[EXCERPTED RECORDS]
(* ===== verification/RevisionCleanup.v ===== *)
(** * pkg/model-serving-controller/utils/controller_revision.go: collecting history

    Old ControllerRevisions are deleted once the rollout is over. What the
    status, the store or a pod still refers to is kept. *)
From S2P Require Import Prelude Names ServingStore ServingPods InPlaceState RevisionHistory.
Local Open Scope Z_scope.

Definition GenerateControllerRevisionName (msName revision : string) : string :=
  ((if (223 <? String.length msName)%nat then String.substring 0 223 msName else msName) ++ "-" ++ revision)%string.

Lemma GenerateControllerRevisionName_inj msName a b : GenerateControllerRevisionName msName a = GenerateControllerRevisionName msName b -> a = b.
Proof. unfold GenerateControllerRevisionName. intros H%(inj _). by injection H. Qed.

(** What [unfinishedInPlaceRevision] reads of the annotation. *)
Record inPlaceReference := MkReference {
  refRevision : string;
  refTargetRevision : string;
  refVersion : Z;
  refPhase : string;
  refDone : bool;
}.

Section cleanup.
Context `{Workloads} `{ImageReference}.

(** [json.Unmarshal] of the annotation into that struct; [None] is an error. *)
Context (readReference : rawState -> option inPlaceReference).

Definition unfinishedInPlaceRevision (pod : Pod) : string :=
  match StateAnnotation pod ≫= readReference with
  | None => ""%string
  | Some state =>
    if negb (refVersion state =? 0) || negb (bool_decide (refPhase state = ""%string)) then
      if bool_decide (refPhase state = "Done"%string) then ""%string else refTargetRevision state
    else if refDone state then ""%string else refRevision state
  end.

Context (ms : ModelServing).

Abbreviation revisionName revision := (GenerateControllerRevisionName (ServingStore.Name (servingKey ms)) revision).

Definition controlled (meta : ObjectMeta) : bool :=
  controlledByModelServing meta (ServingStore.Namespace (servingKey ms)) (ServingStore.Name (servingKey ms)) (servingUID ms).

(** The name of a revision that must stay, unless there is none. *)
Definition preserve (revision : string) (names : gset string) : gset string :=
  if bool_decide (revision = ""%string) then names else {[revisionName revision]} ∪ names.

Definition preservePod (names : gset string) (pod : Pod) : gset string :=
  if controlled (Meta pod) then preserve (unfinishedInPlaceRevision pod) (preserve (ObjectRevision (Meta pod)) names) else names.

Definition preservedRevisionNames (currentRevision updateRevision : string) (referencedRevisions : list string) (pods : list Pod) : gset string :=
  fold_left preservePod pods (fold_left (flip preserve) referencedRevisions (preserve updateRevision (preserve currentRevision ∅))).

(** The DELETE requests, each with the UID it is conditional on, for what the
    API server lists; [None] when a list fails. *)
Definition CleanupOldControllerRevisions (currentRevision updateRevision : string) (referencedRevisions : list string)
    (revisions : option (list ObjectMeta)) (pods : option (list Pod)) : option (list (string * string)) :=
  match revisions, pods with
  | Some items, Some live =>
    let preserved := preservedRevisionNames currentRevision updateRevision referencedRevisions live in
    Some ((fun revision => (PodName revision, UID revision)) <$>
            filter (fun revision => controlled revision = true /\ (PodName revision ∉ preserved) /\
                                    (revisionName (label (Labels revision) RevisionLabelKey)) ∉ preserved) items)
  | _, _ => None
  end.

(** ** What is kept *)

(** The object is controlled by exactly this model serving. *)
Definition ofServing (meta : ObjectMeta) : Prop :=
  Namespace meta = ServingStore.Namespace (servingKey ms) /\
  exists o, GetControllerOf meta = Some o /\ OwnerUID o = servingUID ms /\ OwnerName o = ServingStore.Name (servingKey ms) /\
            Kind o = "ModelServing"%string /\ APIVersion o = GroupVersion.

Lemma controlled_spec meta : controlled meta = true <-> ofServing meta.
Proof.
  unfold controlled, controlledByModelServing, ofServing. rewrite andb_true_iff, bool_decide_eq_true.
  destruct (GetControllerOf meta) as [o|]; [|by split; [intros [_ [=]]|intros (_ & o & [=] & _)]].
  rewrite !andb_true_iff, !bool_decide_eq_true. split.
  - intros (H1 & [[H2 H3] H4] & H5). split; [done|]. by exists o.
  - intros (H1 & o' & [= <-] & H2 & H3 & H4 & H5). done.
Qed.

(** The pod is in the middle of an in-place update to the revision; the former
    format of its record has a version and a phase. *)
Definition underway (pod : Pod) (revision : string) : Prop :=
  exists raw ref, StateAnnotation pod = Some raw /\ readReference raw = Some ref /\
    ((refVersion ref <> 0 \/ refPhase ref <> ""%string) /\ refPhase ref <> "Done"%string /\ refTargetRevision ref = revision \/
     (refVersion ref = 0 /\ refPhase ref = ""%string) /\ refDone ref = false /\ refRevision ref = revision).

Lemma unfinishedInPlaceRevision_spec pod revision : revision <> ""%string -> unfinishedInPlaceRevision pod = revision <-> underway pod revision.
Proof.
  intros Hne. unfold unfinishedInPlaceRevision, underway. destruct (StateAnnotation pod) as [raw|]; cbn [mbind option_bind].
  2: { split; [intros <-; done|intros (? & ? & [=] & _)]. }
  destruct (readReference raw) as [ref|] eqn:Er; [|split; [intros <-; done|intros (? & ? & [= <-] & ? & _); congruence]].
  destruct (negb (refVersion ref =? 0) || negb (bool_decide (refPhase ref = ""%string))) eqn:Eb.
  - rewrite orb_true_iff, !negb_true_iff, Z.eqb_neq, bool_decide_eq_false in Eb. split.
    + case_bool_decide as Ed; [intros <-; done|]. intros Hr. exists raw, ref. split; [done|]. split; [done|]. left. done.
    + intros (? & ? & [= <-] & E' & [(_ & Hd & Ht)|([H1 H2] & _)]);
        rewrite Er in E'; injection E' as <-; [by rewrite bool_decide_false|naive_solver].
  - rewrite orb_false_iff, !negb_false_iff, Z.eqb_eq, bool_decide_eq_true in Eb. split.
    + destruct (refDone ref) eqn:Ed; [intros <-; done|]. intros Hr. exists raw, ref. split; [done|]. split; [done|]. right. done.
    + intros (? & ? & [= <-] & E' & [(Hl & _)|(_ & Hd & Ht)]); rewrite Er in E'; injection E' as <-; [naive_solver|by rewrite Hd].
Qed.

(** A revision something refers to. *)
Definition inUse (currentRevision updateRevision : string) (referencedRevisions : list string) (pods : list Pod) (revision : string) : Prop :=
  revision <> ""%string /\
  (revision = currentRevision \/ revision = updateRevision \/ revision ∈ referencedRevisions \/
   exists pod, pod ∈ pods /\ ofServing (Meta pod) /\ (ObjectRevision (Meta pod) = revision \/ underway pod revision)).

Lemma preserve_elem revision names name : name ∈ preserve revision names <-> name ∈ names \/ (revision <> ""%string /\ name = revisionName revision).
Proof. unfold preserve. case_bool_decide; set_solver. Qed.

Lemma preserveAll_elem l : forall names name, name ∈ fold_left (flip preserve) l names <->
  name ∈ names \/ exists revision, revision ∈ l /\ revision <> ""%string /\ name = revisionName revision.
Proof.
  induction l as [|x l IH]; intros names name; cbn [fold_left flip]; [set_solver|]. rewrite IH, preserve_elem. set_solver.
Qed.

Lemma preservePods_elem l : forall names name, name ∈ fold_left preservePod l names <->
  name ∈ names \/ exists revision pod, pod ∈ l /\ controlled (Meta pod) = true /\ revision <> ""%string /\ name = revisionName revision /\
    (ObjectRevision (Meta pod) = revision \/ unfinishedInPlaceRevision pod = revision).
Proof.
  induction l as [|x l IH]; intros names name; cbn [fold_left]; [set_solver|]. rewrite IH. unfold preservePod.
  destruct (controlled (Meta x)) eqn:Ec; rewrite ?preserve_elem; split.
  - intros [[[?|[? ->]]|[? ->]]|(r & p & ? & ? & ? & ? & ?)]; [by left| | |]; right.
    + eexists _, x. split; [by left|]. split; [done|]. split; [done|]. split; [done|by left].
    + eexists _, x. split; [by left|]. split; [done|]. split; [done|]. split; [done|by right].
    + exists r, p. split; [by right|done].
  - intros [?|(r & p & [->|Hp]%elem_of_cons & ? & ? & -> & E)]; [by left; left; left| |right; by exists r, p].
    left. destruct E as [<-|<-]; [left|]; by right.
  - intros [?|(r & p & ? & ? & ? & ? & ?)]; [by left|]. right. exists r, p. split; [by right|done].
  - intros [?|(r & p & [->|Hp]%elem_of_cons & ? & ? & -> & E)]; [by left|congruence|]. right. by exists r, p.
Qed.

Lemma preserved_elem currentRevision updateRevision referencedRevisions pods name :
  name ∈ preservedRevisionNames currentRevision updateRevision referencedRevisions pods <->
  exists revision, inUse currentRevision updateRevision referencedRevisions pods revision /\ name = revisionName revision.
Proof.
  unfold preservedRevisionNames, inUse. rewrite preservePods_elem, preserveAll_elem, !preserve_elem. split.
  - intros [[[[?|[? ->]]|[? ->]]|(r & ? & ? & ->)]|(r & p & Hp & Hc & Hne & -> & E)]; [set_solver| | | |]; eexists; (split; [|done]); (split; [done|]);
      [naive_solver..|]. right. right. right. exists p. rewrite <- controlled_spec, <- unfinishedInPlaceRevision_spec by done. done.
  - intros (r & [Hne [->|[->|[?|(p & Hp & Hc & E)]]]] & ->); [left; left; left; by right|left; left; by right|left; right; by exists r|].
    right. exists r, p. rewrite controlled_spec, unfinishedInPlaceRevision_spec by done. done.
Qed.

(** The fields of the annotation are those [StateOf] reads. *)
Definition sameText (raw : rawState) : Prop := exists ref, readReference raw = Some ref /\
  probe raw = Some (refVersion ref, refPhase ref) /\
  (forall legacy, readLegacy raw = Some legacy -> TargetRevision legacy = refTargetRevision ref /\ LegacyPhase legacy = refPhase ref) /\
  (forall state, readState raw = Some state -> Revision state = refRevision ref /\ Done state = refDone ref).

Lemma unfinished_state pod raw state : StateAnnotation pod = Some raw -> sameText raw -> StateOf pod = Some state ->
  unfinishedInPlaceRevision pod = if Done state then ""%string else Revision state.
Proof.
  intros Ea (ref & Er & Ep & Hl & Hs). unfold StateOf, unfinishedInPlaceRevision. rewrite Ea. cbn [mbind option_bind]. rewrite Ep, Er. cbn [mbind option_bind].
  destruct (_ || _).
  - destruct (readLegacy raw) as [legacy|] eqn:El; [|done]. cbn. intros [= <-]. destruct (Hl _ eq_refl) as [<- <-]. unfold migrateLegacyState.
    case_bool_decide; [done|]. by destruct (map_fold _ _ _).
  - intros Es. destruct (Hs _ Es) as [-> ->]. done.
Qed.

(** C8: the collection of history deletes exactly the ControllerRevisions of
    this model serving that nothing refers to: not the status, not a revision
    the caller names, not the label of a pod of the serving, and not the target
    of its in-place update while that is unfinished, as the updates themselves
    read it, in the current and in the legacy form of the annotation. *)
Theorem cleanup_keeps_references currentRevision updateRevision referencedRevisions revisions pods deleted :
  CleanupOldControllerRevisions currentRevision updateRevision referencedRevisions (Some revisions) (Some pods) = Some deleted ->
  exists victims, deleted = (fun revision => (PodName revision, UID revision)) <$> victims /\ sublist victims revisions /\
    (forall meta, meta ∈ victims <-> meta ∈ revisions /\ ofServing meta /\
       forall revision, inUse currentRevision updateRevision referencedRevisions pods revision ->
         PodName meta <> revisionName revision /\ label (Labels meta) RevisionLabelKey <> revision) /\
    (forall pod raw state, pod ∈ pods -> ofServing (Meta pod) -> StateAnnotation pod = Some raw -> sameText raw ->
       StateOf pod = Some state -> Done state = false -> Revision state <> ""%string ->
       inUse currentRevision updateRevision referencedRevisions pods (Revision state)).
Proof.
  unfold CleanupOldControllerRevisions. cbn [mbind option_bind]. intros [= <-]. eexists. split; [done|]. split; [apply sublist_filter|]. split.
  - intros meta. rewrite list_elem_of_filter, !preserved_elem, controlled_spec. split.
    + intros ((Hc & Hn & Hl) & Hin). split; [done|]. split; [done|]. intros revision Hu. split.
      * intros E. apply Hn. by exists revision.
      * intros <-. apply Hl. by eexists.
    + intros (Hin & Hc & Hu). split; [|done]. split; [done|]. split.
      * intros (revision & Hi & E). by destruct (Hu revision Hi).
      * intros (revision & Hi & E%GenerateControllerRevisionName_inj). by destruct (Hu revision Hi).
  - intros pod raw state Hp Hc Ea Ht Es Ed Hne. split; [done|]. right; right; right. exists pod. split; [done|]. split; [done|]. right.
    apply unfinishedInPlaceRevision_spec; [done|]. rewrite (unfinished_state _ _ _ Ea Ht Es). by rewrite Ed.
Qed.
End cleanup.

(** ** A concrete run *)

#[local] Existing Instance plainReference.
#[local] Existing Instance plainWorkloads.

Definition plainReader (raw : rawState) : option inPlaceReference :=
  match probe raw, readState raw with
  | Some (version, phase), Some state =>
    Some (MkReference (Revision state) (default ""%string (TargetRevision <$> readLegacy raw)) version phase (Done state))
  | _, _ => None
  end.

Definition cleanupServing : ModelServing :=
  MkModelServing _ (MkName "default" "demo") "ms-uid" "1" ([MkRoleTemplate "decode" 1 0] : Workload) false None RoleRecreate None false.

Definition cleanupMeta (name uid revision : string) : ObjectMeta :=
  MkMeta "default" name uid {[RevisionLabelKey := revision]} [MkOwner GroupVersion "ModelServing" "demo" "ms-uid" true] None.

Definition cleanupRevisions : list ObjectMeta :=
  (fun r => cleanupMeta ("demo-" ++ r) ("uid-" ++ r) r)%string <$> ["r0"; "r1"; "r2"; "r3"; "r4"]%string.

(** A pod of r2 that is being updated to r3. *)
Definition updatingPod : Pod :=
  MkPod (cleanupMeta "demo-0-decode-0-0" "u1" "r2") "1" (Some (MkRaw (Some (0, ""%string)) None (Some (MkState "r3" 0 ∅ ∅ false)))) "Always" []
    (MkPodStatus PodRunning [] [] []).

Lemma cleanup_keeps_references_witness :
  CleanupOldControllerRevisions plainReader cleanupServing "r4" "r4" ["r4"]%string (Some cleanupRevisions) (Some [updatingPod]) =
    Some [("demo-r0", "uid-r0"); ("demo-r1", "uid-r1")]%string /\
  inUse plainReader cleanupServing "r4" "r4" ["r4"]%string [updatingPod] "r3".
Proof.
  assert (E : CleanupOldControllerRevisions plainReader cleanupServing "r4" "r4" ["r4"]%string (Some cleanupRevisions) (Some [updatingPod]) =
    Some [("demo-r0", "uid-r0"); ("demo-r1", "uid-r1")]%string) by (vm_compute; reflexivity).
  split; [exact E|].
  destruct (cleanup_keeps_references plainReader cleanupServing "r4" "r4" ["r4"]%string cleanupRevisions [updatingPod] _ E) as (victims & _ & _ & _ & H).
  apply (H updatingPod (MkRaw (Some (0, ""%string)) None (Some (MkState "r3" 0 ∅ ∅ false))) (MkState "r3" 0 ∅ ∅ false)).
  - left.
  - split; [reflexivity|]. eexists. vm_compute. repeat split; reflexivity.
  - reflexivity.
  - exists (MkReference "r3" "" 0 "" false). split; [reflexivity|]. split; [reflexivity|]. split; [intros legacy E'; discriminate E'|].
    intros state E'. injection E' as <-. split; reflexivity.
  - reflexivity.
  - reflexivity.
  - discriminate.
Defined.
(** Each attempt starts with a read of the lister, and [None] is an error. *)
Abbreviation try := (option Attempt * answer)%type.

(** How the update ends: an error, or an attempt on a store and its outcome. *)
Inductive result :=
| Error
| Done (a : Attempt) (before : store) (out : statusOutcome).

Fixpoint retryOnConflict (tries : list try) (s : store) (h : revisionHistory) : store * revisionHistory * result :=
  match tries with
  | [] | (None, _) :: _ => (s, h, Error)
  | (Some a, reply) :: tries =>
    match attempt a s h with
    | (s', h, Failed) => (s', h, Error)
    | (s', h, Unchanged) => (s', h, Done a s Unchanged)
    | (s', h, Write st cleanup) =>
      match reply with
      | Accepted => (s', h, Done a s (Write st cleanup))
      | Conflict => retryOnConflict tries s' h
      | Refused => (s', h, Error)
      end
    end
  end.

(** [retry.DefaultRetry] has five steps. *)
Definition updateModelServingStatusInRound (tries : list try) (s : store) (h : revisionHistory) : store * revisionHistory * result :=
  retryOnConflict (take 5 tries) s h.
End status.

[TASK DETAILS]
Transcribe only the lines from the beginning of the entries to the line with "Local Open Scope Z_scope.", inclusive, exactly as written.

[REPLY]
(* ===== verification/RevisionCleanup.v ===== *)
(** * pkg/model-serving-controller/utils/controller_revision.go: collecting history

    Old ControllerRevisions are deleted once the rollout is over. What the
    status, the store or a pod still refers to is kept. *)
From S2P Require Import Prelude Names ServingStore ServingPods InPlaceState RevisionHistory.
Local Open Scope Z_scope.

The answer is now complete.